-- Opening Marker --

(* ===== verification/LiteTlsHandshake.v ===== *)
(** Lite TLS, the endpoint: what the handshake and its callers read from and write
    to the two streams.

    [ins d] are the bytes read from the stream of direction [d]; [sent d] the bytes
    sent on in that direction: what the successful writes to the stream of the other
    one were handed ([io_handed]). The endpoint does not look at how much of it a write
    took; what the streams [took] is [sent] unless a write was short. *)
From S2P Require Import Prelude Vec NetParser Io LiteTls LiteTlsPipe.
Import TlsBuf TlsBufLemmas.

(** [bs] in direction [d], nothing in the other. *)
Definition in_dir (d : Direction) (bs : list Z) : Direction → list Z :=
  λ d', if decide (d' = d) then bs else [].

Lemma in_dir_eq d bs : in_dir d bs d = bs.
Proof. unfold in_dir. by rewrite decide_True. Qed.

Lemma in_dir_nil d d' : in_dir d [] d' = [].
Proof. unfold in_dir. by case_decide. Qed.

Lemma in_dir_other d bs : in_dir d bs (other d) = [].
Proof. by destruct d. Qed.

Lemma in_other_dir d bs : in_dir (other d) bs d = [].
Proof. by destruct d. Qed.

Lemma other_other d : other (other d) = d.
Proof. by destruct d. Qed.

Lemma other_ne d : other d ≠ d.
Proof. by destruct d. Qed.

Lemma second_hand_other side : second_hand side = other (first_hand side).
Proof. by destruct side. Qed.

Lemma buf_of_set d b l : buf_of d (set_buf_of d b l) = b.
Proof. by destruct d. Qed.

Lemma set_set_buf_of d b b' l : set_buf_of d b' (set_buf_of d b l) = set_buf_of d b' l.
Proof. by destruct d. Qed.

Lemma buf_of_set_other d b l : buf_of (other d) (set_buf_of d b l) = buf_of (other d) l.
Proof. by destruct d. Qed.

Lemma buf_of_seen d s l : buf_of d (set_seen s l) = buf_of d l.
Proof. by destruct d. Qed.

Lemma buf_of_version d v l : buf_of d (set_version v l) = buf_of d l.
Proof. by destruct d. Qed.

Lemma set_buf_of_frame d b l :
  received_0x17 (set_buf_of d b l) = received_0x17 l ∧ lite_side (set_buf_of d b l) = lite_side l ∧
  lite_version (set_buf_of d b l) = lite_version l.
Proof. by destruct d. Qed.

Create Rewrite HintDb lite.
#[export] Hint Rewrite in_dir_eq in_dir_nil in_dir_other in_other_dir other_other
  buf_of_set buf_of_set_other buf_of_seen buf_of_version @app_nil_r : lite.

(** ** The exits of the handshake *)
Section exits.
Implicit Types (l : LiteTlsStream) (T P : Direction → list Z).

(** A buffer between two rounds of the handshake: behind the cursor at most the start
    of a record's header is held, before it nothing. *)
Definition idle (b : TlsRelayBuffer) : Prop := len b < tb_cursor b + 5 ∧ (tb_cursor b = 0 ∨ data b = []).

(** Everything read in either direction was sent on or is in the buffer, whose
    cursor is at the end of a record. *)
Definition conserved l T P : Prop := ∀ d, buf_ok (T d) (P d) (buf_of d l).

(** After [LEAVE_TLS_COMMAND] was sent behind the bytes of the first hand: what the
    first hand holds back, and how the stream of the second hand ended. *)
Definition left_tunnel (v : LeaveTlsMode) l T P : Prop :=
  let fd := first_hand (lite_side l) in
  let sd := second_hand (lite_side l) in
  (∃ Q, P fd = Q ++ LEAVE_TLS_COMMAND ∧ buf_ok (T fd) Q (buf_of fd l)) ∧
  match v with
  | Active => ends_in_0xff (T sd) (P sd) ∧ data (buf_of sd l) = []
  | Passive => ∃ cmd, T sd = P sd ++ data (buf_of sd l) ++ cmd ∧ length cmd = 6 ∧
      cmd !! 0 = Some 0xff%Z ∧ aligned (T sd) (length (P sd ++ data (buf_of sd l))) ∧ idle (buf_of fd l)
  end.

Definition handshake_exit (bound : nat) (r : outcome tls_error unit) l T P : Prop :=
  match r with
  | Ok _ =>
      match lite_version l with
      | None => conserved l T P
      | Some v => left_tunnel v l T P
      end
  | Err (TlsParser (Invalid _)) => conserved l T P
  | Err (TlsIo _) | Pending | Panic _ => True
  | OutOfFuel => bound ≤ length (T Inbound) + length (T Outbound)
  | Err _ => False
  end.

#[export] Instance handshake_exit_proper bound r l :
  Proper (pointwise_relation _ (=) ==> pointwise_relation _ (=) ==> impl) (handshake_exit bound r l).
Proof.
  intros T T' HT P P' HP. unfold handshake_exit, left_tunnel, conserved, pointwise_relation in *.
  destruct r as [?|[[]| |]| | |]; try done; [destruct (lite_version l) as [[]|]|..];
    intros Hx; repeat setoid_rewrite <- HT; repeat setoid_rewrite <- HP; exact Hx.
Qed.

Lemma handshake_exit_mono bound bound' r l T P :
  handshake_exit bound r l T P → bound' ≤ bound → handshake_exit bound' r l T P.
Proof. destruct r as [?|[[]| |]| | |]; cbn; try done. lia. Qed.

(** Runs one after the other. *)
Lemma handshake_exit_app bound r l T P i o i2 o2 :
  handshake_exit bound r l (λ d, (T d ++ i d) ++ i2 d) (λ d, (P d ++ o d) ++ o2 d) →
  handshake_exit bound r l (λ d, T d ++ (i d ++ i2 d)) (λ d, P d ++ (o d ++ o2 d)).
Proof. apply handshake_exit_proper; intros d; by rewrite app_assoc. Qed.

Lemma conserved_set d b l T P i o :
  conserved l T P → buf_ok (T d ++ i) (P d ++ o) b →
  conserved (set_buf_of d b l) (λ d', T d' ++ in_dir d i d') (λ d', P d' ++ in_dir d o d').
Proof.
  intros Hc Hb d'. destruct (decide (d' = d)) as [->|Hne]; autorewrite with lite; [done|].
  assert (d' = other d) as -> by (destruct d, d'; done). autorewrite with lite. apply Hc.
Qed.

Lemma conserved_nil l T P :
  conserved l T P → conserved l (λ d, T d ++ []) (λ d, P d ++ []).
Proof. intros Hc d. rewrite !app_nil_r. apply Hc. Qed.

Lemma conserved_app l T P i o i2 o2 :
  conserved l (λ d, (T d ++ i d) ++ i2 d) (λ d, (P d ++ o d) ++ o2 d) →
  conserved l (λ d, T d ++ (i d ++ i2 d)) (λ d, P d ++ (o d ++ o2 d)).
Proof. intros Hc d. rewrite !app_assoc. apply Hc. Qed.

(** A round of the handshake leaves the side and the mode alone. *)
Definition same_mode l l' : Prop := lite_side l' = lite_side l ∧ lite_version l' = lite_version l.

(** The state between two rounds. *)
Definition between_rounds l T P : Prop :=
  conserved l T P ∧ (∀ d, idle (buf_of d l)) ∧
  received_0x17 l ≠ BothDirections ∧ lite_version l = None.
End exits.

(** *** Runs of the endpoint *)
Section runs.
Context {I O : Type} `{AsyncRead I, AsyncWrite I, AsyncRead O, AsyncWrite O}.
Context `{!AsyncReadOk I, !AsyncWriteOk I, !AsyncReadOk O, !AsyncWriteOk O}.
Abbreviation Hs := (HsSt I O).
Implicit Types (s : Hs) (l : LiteTlsStream) (ins sent : Direction → list Z).

Definition moved s s' ins sent : Prop := ∃ took : Direction → list Z,
  io_handed (hs_in s) (ins Inbound) (sent Outbound) (took Outbound) (hs_in s') ∧
  io_handed (hs_out s) (ins Outbound) (sent Inbound) (took Inbound) (hs_out s').

Definition relayed {E A} (m : ST Hs E A) s
    (F : outcome E A → LiteTlsStream → (Direction → list Z) → (Direction → list Z) → Prop) : Prop :=
  post m s (λ r s', ∃ ins sent, moved s s' ins sent ∧ F r (hs_lite s') ins sent).

Lemma moved_trans s s1 s2 ins sent ins2 sent2 :
  moved s s1 ins sent → moved s1 s2 ins2 sent2 →
  moved s s2 (λ d, ins d ++ ins2 d) (λ d, sent d ++ sent2 d).
Proof.
  intros (took & Hi & Ho) (took2 & Hi2 & Ho2). exists (λ d, took d ++ took2 d). split; by eapply io_handed_trans.
Qed.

-- Closing Marker --

> WHAT YOU WILL DO
Please transcribe only the lines in the records above running from the line that has "one were handed" through the line that has "Implicit Types (l", both included, exactly as they appear.

> FINAL ANSWER
    one were handed ([io_handed]). The endpoint does not look at how much of it a write
    took; what the streams [took] is [sent] unless a write was short. *)
From S2P Require Import Prelude Vec NetParser Io LiteTls LiteTlsPipe.
Import TlsBuf TlsBufLemmas.

(** [bs] in direction [d], nothing in the other. *)
Definition in_dir (d : Direction) (bs : list Z) : Direction → list Z :=
  λ d', if decide (d' = d) then bs else [].

Lemma in_dir_eq d bs : in_dir d bs d = bs.
Proof. unfold in_dir. by rewrite decide_True. Qed.

Lemma in_dir_nil d d' : in_dir d [] d' = [].
Proof. unfold in_dir. by case_decide. Qed.

Lemma in_dir_other d bs : in_dir d bs (other d) = [].
Proof. by destruct d. Qed.

Lemma in_other_dir d bs : in_dir (other d) bs d = [].
Proof. by destruct d. Qed.

Lemma other_other d : other (other d) = d.
Proof. by destruct d. Qed.

Lemma other_ne d : other d ≠ d.
Proof. by destruct d. Qed.

Lemma second_hand_other side : second_hand side = other (first_hand side).
Proof. by destruct side. Qed.

Lemma buf_of_set d b l : buf_of d (set_buf_of d b l) = b.
Proof. by destruct d. Qed.

Lemma set_set_buf_of d b b' l : set_buf_of d b' (set_buf_of d b l) = set_buf_of d b' l.
Proof. by destruct d. Qed.

Lemma buf_of_set_other d b l : buf_of (other d) (set_buf_of d b l) = buf_of (other d) l.
Proof. by destruct d. Qed.

Lemma buf_of_seen d s l : buf_of d (set_seen s l) = buf_of d l.
Proof. by destruct d. Qed.

Lemma buf_of_version d v l : buf_of d (set_version v l) = buf_of d l.
Proof. by destruct d. Qed.

Lemma set_buf_of_frame d b l :
  received_0x17 (set_buf_of d b l) = received_0x17 l ∧ lite_side (set_buf_of d b l) = lite_side l ∧
  lite_version (set_buf_of d b l) = lite_version l.
Proof. by destruct d. Qed.

Create Rewrite HintDb lite.
#[export] Hint Rewrite in_dir_eq in_dir_nil in_dir_other in_other_dir other_other
  buf_of_set buf_of_set_other buf_of_seen buf_of_version @app_nil_r : lite.

(** ** The exits of the handshake *)
Section exits.
Implicit Types (l : LiteTlsStream) (T P : Direction → list Z).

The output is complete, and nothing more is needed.